*DATA FOR PROCESSING:*
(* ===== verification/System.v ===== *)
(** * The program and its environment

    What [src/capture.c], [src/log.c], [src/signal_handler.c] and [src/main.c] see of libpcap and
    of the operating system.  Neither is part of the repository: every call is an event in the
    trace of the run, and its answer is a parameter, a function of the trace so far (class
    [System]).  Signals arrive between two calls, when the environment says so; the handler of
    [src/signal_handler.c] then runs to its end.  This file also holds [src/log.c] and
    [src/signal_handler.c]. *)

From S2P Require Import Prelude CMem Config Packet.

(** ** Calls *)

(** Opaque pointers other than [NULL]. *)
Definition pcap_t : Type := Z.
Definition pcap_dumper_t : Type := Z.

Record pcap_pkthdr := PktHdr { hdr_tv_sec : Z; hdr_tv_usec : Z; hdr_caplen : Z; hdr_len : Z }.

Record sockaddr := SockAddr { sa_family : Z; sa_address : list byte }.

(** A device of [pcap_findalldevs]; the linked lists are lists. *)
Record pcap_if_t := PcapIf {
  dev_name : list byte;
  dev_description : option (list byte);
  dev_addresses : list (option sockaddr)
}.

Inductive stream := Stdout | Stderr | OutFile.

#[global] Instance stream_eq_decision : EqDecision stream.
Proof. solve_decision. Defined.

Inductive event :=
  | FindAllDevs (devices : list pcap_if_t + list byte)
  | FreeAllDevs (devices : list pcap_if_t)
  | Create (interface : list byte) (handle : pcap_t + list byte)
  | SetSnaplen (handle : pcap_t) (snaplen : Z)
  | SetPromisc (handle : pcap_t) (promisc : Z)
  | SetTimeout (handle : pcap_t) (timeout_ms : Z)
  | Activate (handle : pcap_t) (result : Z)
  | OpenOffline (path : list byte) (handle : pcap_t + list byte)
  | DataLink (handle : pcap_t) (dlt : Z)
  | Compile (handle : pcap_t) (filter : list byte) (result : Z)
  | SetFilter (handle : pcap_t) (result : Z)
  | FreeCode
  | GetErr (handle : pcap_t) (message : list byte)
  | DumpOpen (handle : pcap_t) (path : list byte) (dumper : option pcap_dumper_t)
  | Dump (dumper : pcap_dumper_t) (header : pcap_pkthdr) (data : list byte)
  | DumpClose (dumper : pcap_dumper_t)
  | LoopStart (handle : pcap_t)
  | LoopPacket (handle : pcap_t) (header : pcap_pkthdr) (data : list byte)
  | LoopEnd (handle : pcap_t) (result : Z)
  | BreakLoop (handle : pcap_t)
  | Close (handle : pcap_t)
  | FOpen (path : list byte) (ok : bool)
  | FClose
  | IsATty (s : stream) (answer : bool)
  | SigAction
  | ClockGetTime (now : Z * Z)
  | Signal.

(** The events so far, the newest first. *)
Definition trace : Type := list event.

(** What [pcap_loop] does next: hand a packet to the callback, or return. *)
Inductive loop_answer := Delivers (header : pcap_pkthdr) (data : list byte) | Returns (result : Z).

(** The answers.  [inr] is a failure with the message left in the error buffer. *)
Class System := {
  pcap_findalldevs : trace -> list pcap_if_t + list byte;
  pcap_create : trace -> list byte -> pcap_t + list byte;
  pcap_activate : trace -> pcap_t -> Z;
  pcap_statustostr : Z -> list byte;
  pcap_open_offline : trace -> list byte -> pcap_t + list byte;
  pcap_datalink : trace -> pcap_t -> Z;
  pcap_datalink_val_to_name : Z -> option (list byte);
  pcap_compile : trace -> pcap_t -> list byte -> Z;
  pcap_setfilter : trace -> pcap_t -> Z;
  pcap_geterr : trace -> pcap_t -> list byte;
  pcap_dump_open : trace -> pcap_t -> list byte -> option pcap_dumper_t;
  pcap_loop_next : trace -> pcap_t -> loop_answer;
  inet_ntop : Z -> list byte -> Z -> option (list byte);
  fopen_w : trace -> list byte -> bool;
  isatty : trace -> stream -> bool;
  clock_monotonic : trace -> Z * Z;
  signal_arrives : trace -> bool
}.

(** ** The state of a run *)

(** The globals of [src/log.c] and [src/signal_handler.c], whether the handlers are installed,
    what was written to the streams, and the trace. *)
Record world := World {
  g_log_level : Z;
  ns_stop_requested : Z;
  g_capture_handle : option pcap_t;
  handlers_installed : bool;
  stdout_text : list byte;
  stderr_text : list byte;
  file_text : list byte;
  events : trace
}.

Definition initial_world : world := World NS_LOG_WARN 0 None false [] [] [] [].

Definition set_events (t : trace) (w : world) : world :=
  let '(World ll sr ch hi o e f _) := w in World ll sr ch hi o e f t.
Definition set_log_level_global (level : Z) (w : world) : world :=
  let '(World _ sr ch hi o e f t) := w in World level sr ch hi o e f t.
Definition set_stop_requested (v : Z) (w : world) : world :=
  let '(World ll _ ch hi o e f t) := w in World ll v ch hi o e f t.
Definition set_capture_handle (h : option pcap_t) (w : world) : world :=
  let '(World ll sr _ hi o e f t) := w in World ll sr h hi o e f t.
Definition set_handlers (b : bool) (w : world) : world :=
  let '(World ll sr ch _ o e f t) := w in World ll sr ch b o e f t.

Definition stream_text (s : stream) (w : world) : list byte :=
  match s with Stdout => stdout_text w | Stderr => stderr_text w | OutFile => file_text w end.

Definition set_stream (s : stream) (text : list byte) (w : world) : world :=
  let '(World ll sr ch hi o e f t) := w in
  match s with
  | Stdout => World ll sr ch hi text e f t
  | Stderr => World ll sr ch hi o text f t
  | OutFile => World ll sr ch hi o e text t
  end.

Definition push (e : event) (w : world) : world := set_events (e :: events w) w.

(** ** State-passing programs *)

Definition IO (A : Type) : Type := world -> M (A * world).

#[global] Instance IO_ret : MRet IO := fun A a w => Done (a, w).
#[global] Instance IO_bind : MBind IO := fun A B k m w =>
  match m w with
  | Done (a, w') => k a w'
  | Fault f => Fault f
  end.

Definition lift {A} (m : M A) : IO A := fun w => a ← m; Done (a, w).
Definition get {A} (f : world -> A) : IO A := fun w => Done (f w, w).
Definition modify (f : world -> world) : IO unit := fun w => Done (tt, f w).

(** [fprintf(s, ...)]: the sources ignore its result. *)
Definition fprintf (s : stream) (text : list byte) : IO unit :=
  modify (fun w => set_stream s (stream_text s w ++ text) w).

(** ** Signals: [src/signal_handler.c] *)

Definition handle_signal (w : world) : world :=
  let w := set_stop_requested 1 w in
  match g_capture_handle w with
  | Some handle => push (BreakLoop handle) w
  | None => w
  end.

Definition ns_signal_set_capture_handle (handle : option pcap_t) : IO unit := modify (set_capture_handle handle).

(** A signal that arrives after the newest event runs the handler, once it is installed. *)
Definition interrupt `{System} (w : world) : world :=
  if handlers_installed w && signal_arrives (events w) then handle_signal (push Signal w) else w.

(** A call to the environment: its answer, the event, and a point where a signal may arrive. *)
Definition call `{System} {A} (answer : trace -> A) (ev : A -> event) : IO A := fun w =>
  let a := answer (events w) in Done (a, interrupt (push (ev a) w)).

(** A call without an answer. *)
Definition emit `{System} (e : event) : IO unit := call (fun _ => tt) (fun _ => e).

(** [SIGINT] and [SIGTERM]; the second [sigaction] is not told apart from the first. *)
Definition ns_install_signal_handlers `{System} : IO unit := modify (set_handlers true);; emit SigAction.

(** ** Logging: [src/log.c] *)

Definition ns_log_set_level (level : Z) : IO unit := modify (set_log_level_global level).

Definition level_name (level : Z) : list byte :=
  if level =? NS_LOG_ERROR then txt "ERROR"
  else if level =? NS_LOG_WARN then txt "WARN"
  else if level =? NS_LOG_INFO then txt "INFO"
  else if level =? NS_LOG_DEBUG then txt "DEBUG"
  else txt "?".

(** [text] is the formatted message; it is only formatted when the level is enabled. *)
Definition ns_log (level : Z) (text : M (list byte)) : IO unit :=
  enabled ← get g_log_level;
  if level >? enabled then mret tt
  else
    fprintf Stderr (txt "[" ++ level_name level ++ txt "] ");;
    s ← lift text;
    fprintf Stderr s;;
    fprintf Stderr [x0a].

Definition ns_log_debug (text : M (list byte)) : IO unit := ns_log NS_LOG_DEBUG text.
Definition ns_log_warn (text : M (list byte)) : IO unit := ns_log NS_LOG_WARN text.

*PROBLEM STATEMENT:* Would you repeat the lines from the one containing "event) : IO A := fun w =>" through the end of the data, exactly, with nothing before or after them?

*SOLUTION FOR THIS TASK:*
Definition call `{System} {A} (answer : trace -> A) (ev : A -> event) : IO A := fun w =>
  let a := answer (events w) in Done (a, interrupt (push (ev a) w)).

(** A call without an answer. *)
Definition emit `{System} (e : event) : IO unit := call (fun _ => tt) (fun _ => e).

(** [SIGINT] and [SIGTERM]; the second [sigaction] is not told apart from the first. *)
Definition ns_install_signal_handlers `{System} : IO unit := modify (set_handlers true);; emit SigAction.

(** ** Logging: [src/log.c] *)

Definition ns_log_set_level (level : Z) : IO unit := modify (set_log_level_global level).

Definition level_name (level : Z) : list byte :=
  if level =? NS_LOG_ERROR then txt "ERROR"
  else if level =? NS_LOG_WARN then txt "WARN"
  else if level =? NS_LOG_INFO then txt "INFO"
  else if level =? NS_LOG_DEBUG then txt "DEBUG"
  else txt "?".

(** [text] is the formatted message; it is only formatted when the level is enabled. *)
Definition ns_log (level : Z) (text : M (list byte)) : IO unit :=
  enabled ← get g_log_level;
  if level >? enabled then mret tt
  else
    fprintf Stderr (txt "[" ++ level_name level ++ txt "] ");;
    s ← lift text;
    fprintf Stderr s;;
    fprintf Stderr [x0a].

Definition ns_log_debug (text : M (list byte)) : IO unit := ns_log NS_LOG_DEBUG text.
Definition ns_log_warn (text : M (list byte)) : IO unit := ns_log NS_LOG_WARN text.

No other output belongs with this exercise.